Segundo, porque duvido que a presidente da República insistirá na barbeiragem de travestir-se de Milton Bigucci, dada a repercussão negativa que a recusa em participar da entrevista lhe causou.
Não é o caso de Milton Bigucci, como se sabe. Embora desafiado três vezes a responder à seção Entrevista Indesejada desta revista digital, ele não só correu da raia à semelhança de uma gazela como optou pelo caminho do autoritarismo explícito, encaminhando à Justiça ações por difamação e injúrias, além de procurar retirar destas páginas tudo que se referisse a sua identidade profissional e institucional.

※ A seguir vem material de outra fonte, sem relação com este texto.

(** * Delta DVP10SX gateway: device interface and request facade

    A shallow embedding of [plc_lib.py] (class [DeltaPLC]) and of the
    routes of [plc_api.py] that the specification talks about, followed
    by the properties of the specification proved (or refuted) on it.

    The serial transport (pymodbus) is outside the repository.  It is
    modelled as a [Bus]: a deterministic environment that answers every
    call from the history of calls made so far.  Every call the code makes
    on the transport is appended to a trace, so that "which transactions
    were issued, and in which order" is a statement about a list. *)

From Stdlib Require Import ZArith Lia.
From stdpp Require Import base option list strings pretty gmap fin_maps.

Local Open Scope Z_scope.

(** ** The transport and the world *)

(** One constructor per call the code makes on the outside world.  Every
    transaction is addressed to [config['slave_address']], a constant of
    the process, which the events therefore do not repeat. *)
Inductive Event : Type :=
| EConnect                                  (* ModbusSerialClient(...); client.connect() *)
| EClose                                    (* client.close() *)
| EReadHolding (address count : Z)          (* client.read_holding_registers *)
| EReadCoils (address count : Z)            (* client.read_coils *)
| EReadDiscrete (address count : Z)         (* client.read_discrete_inputs *)
| EWriteRegister (address value : Z)        (* client.write_register *)
| EWriteCoils (address : Z) (values : list bool)  (* client.write_coils *)
| EWriteCoil (address : Z) (value : bool)   (* client.write_coil *)
| ESleep (ms : Z).                          (* time.sleep *)

(** What a transport call hands back.  [Registers] is an object with a
    [registers] attribute, [Bits] one with a [bits] attribute, [Ack] a
    plain acknowledgement with neither; for those three [isError()] is
    false.  [ExceptionResponse] has [isError()] true and neither
    attribute.  [Raises] is the call raising a Python exception. *)
Inductive Response : Type :=
| Registers (registers : list Z)
| Bits (bits : list bool)
| Ack
| ExceptionResponse
| Raises.

(** Outcome of [connect()]'s body: the client constructor may raise (the
    old client object is kept), [client.connect()] may raise, or it
    returns a truth value. *)
Inductive LinkOutcome : Type :=
| CtorRaises
| ConnectRaises
| ConnectReturns (up : bool).

Record Bus : Type := mkBus {
  link : list Event -> LinkOutcome;   (* answer to the last EConnect of the history *)
  device : list Event -> Response;    (* answer to the last transaction of the history *)
  clock : list Event -> string        (* datetime.now().isoformat() after that history *)
}.
Lemma raw_sector0_located_witness :
  find_saturn_header raw_image = (Some (slice raw_image 16 272), true).
Proof.
  apply (raw_sector0_located raw_image).
  - vm_compute. discriminate.
  - vm_compute. reflexivity.
  - vm_compute. reflexivity.
Defined.

(** ** The fallback path *)

Lemma has_magic_None : has_magic None = false.
Proof. reflexivity. Qed.

Lemma has_magic_sector_false (data : bytes) (sector : Z) (raw_mode : bool) :
  0 ≤ sector →
  (sector_offset sector raw_mode + 2048 ≤ len data →
   slice data (sector_offset sector raw_mode)
     (sector_offset sector raw_mode + 16) ≠ SATURN_MAGIC) →
  has_magic (read_sector_data data sector raw_mode) = false.
Proof.
  intros Hs Hn.
  destruct (Z_le_gt_dec (sector_offset sector raw_mode + 2048) (len data))
    as [Hb|Hb].
  - rewrite has_magic_window by assumption.
    apply bool_decide_eq_false. auto.
  - rewrite read_sector_data_truncated by assumption. reflexivity.
Qed.

(** C3. A buffer that starts with the sync pattern, in which no raw sector
    window 0..15 that fits in the buffer starts with the signature, and in
    which stripped sector 5 is the first stripped sector whose window fits
    and starts with the signature, is located by the fallback loop: the
    header is bytes [5*2048, 5*2048+256) and the mode flag is [false]. *)
Theorem stripped_fallback_sector5 (data : bytes) :
  slice data 0 12 = sync_pattern →
  (∀ sector, 0 ≤ sector < 16 →
     sector * 2352 + 16 + 2048 ≤ len data →
     slice data (sector * 2352 + 16) (sector * 2352 + 32) ≠ SATURN_MAGIC) →
  5 * 2048 + 2048 ≤ len data →
  slice data (5 * 2048) (5 * 2048 + 16) = SATURN_MAGIC →
  (∀ sector, 0 ≤ sector < 5 →
     slice data (sector * 2048) (sector * 2048 + 16) ≠ SATURN_MAGIC) →
  find_saturn_header data =
  (Some (slice data (5 * 2048) (5 * 2048 + 256)), false).
Proof.
  intros S Hraw Hb M Hfirst.
  rewrite find_saturn_header_loops. cbv zeta.
  assert (detect_raw_mode data = true) as ->
    by (apply detect_raw_mode_true; split; [lia | assumption]).
  rewrite scan_sectors_none; cycle 1.
  { intros sector Hin%elem_of_range_16.
    apply has_magic_sector_false; [lia|].
    unfold sector_offset, SECTOR_SIZE_RAW, RAW_SECTOR_DATA_OFFSET.
    intros Hfit.
    replace (sector * 2352 + 16 + 16) with (sector * 2352 + 32) by lia.
    apply Hraw; lia. }
  change (range 16) with ([0; 1; 2; 3; 4] ++ 5 :: [6; 7; 8; 9; 10; 11; 12; 13; 14; 15]).
  rewrite scan_sectors_app, scan_sectors_none; cycle 1.
  { intros sector Hin.
    assert (0 ≤ sector < 5) as Hs.
    { repeat (apply elem_of_cons in Hin as [->|Hin]; [lia|]).
      apply elem_of_nil in Hin. contradiction. }
    apply has_magic_sector_false; [lia|].
    intros _. apply Hfirst. assumption. }
  rewrite (scan_sectors_hit data 5 _ false
             (slice data (5 * 2048) (5 * 2048 + 2048))).
  - rewrite slice_prefix by lia. reflexivity.
  - apply (read_sector_data_in_bounds data 5 false). exact Hb.
  - rewrite slice_prefix by lia. exact M.
Qed.

Lemma stripped_fallback_sector5_witness :
  find_saturn_header fallback_image =
  (Some (slice fallback_image (5 * 2048) (5 * 2048 + 256)), false).
Proof.
  apply (stripped_fallback_sector5 fallback_image).
  - vm_compute. reflexivity.
  - intros sector Hs Hfit.
    assert (len fallback_image = 12288) as L by (vm_compute; reflexivity).
    assert (sector = 0 ∨ sector = 1 ∨ sector = 2 ∨ sector = 3 ∨ sector = 4)
      as [->|[->|[->|[->| ->]]]] by lia;
      vm_compute; discriminate.
  - vm_compute. discriminate.
  - vm_compute. reflexivity.
  - intros sector Hs.
    assert (sector = 0 ∨ sector = 1 ∨ sector = 2 ∨ sector = 3 ∨ sector = 4)
      as [->|[->|[->|[->| ->]]]] by lia;
      vm_compute; discriminate.
Defined.

(** ** The header invariant *)

(** C4. Whenever [find_saturn_header] returns a header, the header is
    exactly 256 bytes long and its first 16 bytes are the signature
    "SEGA SEGASATURN ". *)
Theorem header_has_signature (data header : bytes) (is_raw : bool) :
  find_saturn_header data = (Some header, is_raw) →
  len header = 256 ∧ slice header 0 16 = SATURN_MAGIC.
Proof.
  rewrite find_saturn_header_loops. cbv zeta.
  assert (∀ sector, sector ∈ range 16 → 0 ≤ sector) as Hnn
    by (intros sector Hin%elem_of_range_16; lia).
  destruct (scan_sectors data (range 16) (detect_raw_mode data)) as [h|] eqn:E1.
  - intros [= <- _]. exact (scan_sectors_header _ _ _ _ Hnn E1).
  - destruct (detect_raw_mode data); [|discriminate].
    destruct (scan_sectors data (range 16) false) as [h|] eqn:E2;
      [|discriminate].
    intros [= <- _]. exact (scan_sectors_header _ _ _ _ Hnn E2).
Qed.

Lemma header_has_signature_witness :
  len (slice raw_image 16 272) = 256 ∧
  slice (slice raw_image 16 272) 0 16 = SATURN_MAGIC.
Proof.
  apply (header_has_signature raw_image (slice raw_image 16 272) true).
  vm_compute. reflexivity.
Defined.

(** ** Framing detection on short buffers *)

(** C5, as stated, fails: a buffer that is exactly the twelve sync bytes
    starts with the sync pattern and is reported as not raw, because
    [detect_raw_mode] answers [False] for every buffer shorter than 16
    bytes before it looks at the pattern. *)
Lemma sync_prefix_short_buffer_not_raw :
  slice short_sync_image 0 12 = sync_pattern ∧
  len short_sync_image = 12 ∧
  detect_raw_mode short_sync_image = false.
Proof. vm_compute. repeat split. Qed.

A censura foi solapada pelo Judiciário, mas a influência nos escaninhos dos poderes por força do poderio econômico que ostenta lhe deu vitórias parciais que não resistirão a novos julgamentos se este País não se cristalizar como uma República de Bananas. As estripulias do mercador imobiliário, denunciadas pelo Ministério Público do Consumidor de São Bernardo, que o classificou como campeão regional de abusos contra a clientela, seria suficiente para tornar os textos que produzi para esta revista digital, objeto de contestação de Milton Bigucci, um ensaio sobre a cegueira daqueles que ainda consideram o mercador imobiliário alguém que pratica qualquer coisa que lembre responsabilidade social.
Três oportunidades
CapitalSocial ofereceu nada menos que três oportunidades a Milton Bigucci durante os últimos anos, encaminhando-lhe três questionários distintos, para que pudesse se pronunciar sobre as iniciativas que tomou tanto à frente do Clube dos Especuladores Imobiliários como do conglomerado de empresas da MBigucci. Foram perguntas assemelhadas as que a TV Globo reservou à presidente Dilma Rousseff, guardados contextos e proporções. No caso de Milton Bigucci, diferentemente do de Dilma Rousseff, questões relativas a intervenções que ferem completamente o padrão de idoneidade corporativa e institucional estão fundamentadas à espera de respostas que jamais se consumaram.
Milton Bigucci tem aversão fundamentalista a qualquer coisa que fuja da bitola de aprovação unânime. O problema é que o conceito de unanimidade de Milton Bigucci se resume ao escrutínio de um único voto – o dele, evidentemente, soberano e inquestionável. O Clube dos Especuladores Imobiliários, antiga Acigabc e Clube dos Construtores e Incorporadores, é prova provada de que o bloco do eu-sozinho é o máximo de concessões que Milton Bigucci oferece a quem pretende participar de qualquer ação coletiva.